Charting the progress
In 2019, Virginia Tech commissioned a task force focused on advancing graduate education. In its 2020 report, the task force made 14 recommendations including several that addressed financial support. Intentional and steady progress has been made to address many of these recommendations.
One recommendation called to reduce tuition for graduate students who have progressed to “candidacy status” which involves the final phase of study when dissertation research is being conducted. Beginning in fall 2021, a discounted tuition rate was approved for students in candidacy status. The university continues to explore ways to expand this program.
In spring 2022, another task force was tasked to develop recommendations specifically addressing financial support for graduate students. Their report was submitted in spring 2023 and contained recommendations that included:
- An immediate enhancement of minimum stipends to $2,400 per month.

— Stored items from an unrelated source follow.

Definition no_inputs : nat -> Boundary -> prog S BoundaryError (list Z) := fun _ _ => mret [].
Definition no_epochs : Z -> Boundary -> bytes -> bool -> prog S BoundaryError unit := fun _ _ _ _ => pass.
Definition no_frames : FrameMark -> prog S BoundaryError FrameSinkFlow := fun _ => mret Continue.
Definition no_live : Z -> Boundary -> prog S BoundaryError unit := fun _ _ => pass.

Definition run_segment_with_epoch_options (o : RunOptions) epoch_sink :=
  run_segment_inner fuel (mkRequest sg u o [] [] 0 (mkSinks goal on_exit no_inputs epoch_sink no_frames no_live)).
Definition run_segment_with_epochs epoch_sink := run_segment_with_epoch_options RunOptions_default epoch_sink.
Definition run_segment_with_options (o : RunOptions) := run_segment_with_epoch_options o no_epochs.
Definition run_segment := run_segment_with_options RunOptions_default.

Definition run_segment_with_frame_captures (inputs : list Z) (frames : list ScheduledFrameInput) (start_frame : Z)
    input_sink epoch_sink frame_sink live_input_sink :=
  run_segment_inner fuel (mkRequest sg u RunOptions_default inputs frames start_frame
    (mkSinks goal on_exit input_sink epoch_sink frame_sink live_input_sink)).
Definition run_segment_with_scheduled_inputs_frames_and_epochs inputs frames start_frame input_sink epoch_sink :=
  run_segment_with_frame_captures inputs frames start_frame input_sink epoch_sink no_frames no_live.
Definition run_segment_with_scheduled_inputs_and_frames inputs frames start_frame input_sink :=
  run_segment_with_scheduled_inputs_frames_and_epochs inputs frames start_frame input_sink no_epochs.
Definition run_segment_with_scheduled_inputs inputs input_sink :=
  run_segment_with_scheduled_inputs_and_frames inputs [] 0 input_sink.
End Entry.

- Waiving the comprehensive fee.
- Providing summer support.
- Increasing external funding support.
In its review of the report, the university found some of the recommendations were not feasible. Waiving the comprehensive fee, for example, would either shift the cost of these universal services to all other students, or restrict the access of graduate assistants from services that have been developed over time at the request of the student community, including health, wellness, and transportation. Neither of these outcomes is beneficial to the community at large.
Other recommendations in this report serve as aspirational goals for future development. Providing more summer support and increasing extramural support are recommendations that the university is actively working to pursue.
Still other recommendations were implemented immediately. Effective fall 2023, for example, the university raised the minimum graduate assistant stipend to $2,420 per month.
Virginia Tech anticipates further progress in graduate assistant compensation will be achieved based on the successive 5 percent increases (on average) in stipends approved over the last several years; the increase in the minimum stipend; and the actions taken by a number of academic programs to increase minimum stipends further, including notification of faculty that budgets of future grant applications must be sufficient.
Even though significant progress and record investments have been made, additional work remains. The university is committed to continued progress designed to improve our competitiveness for graduate student talent.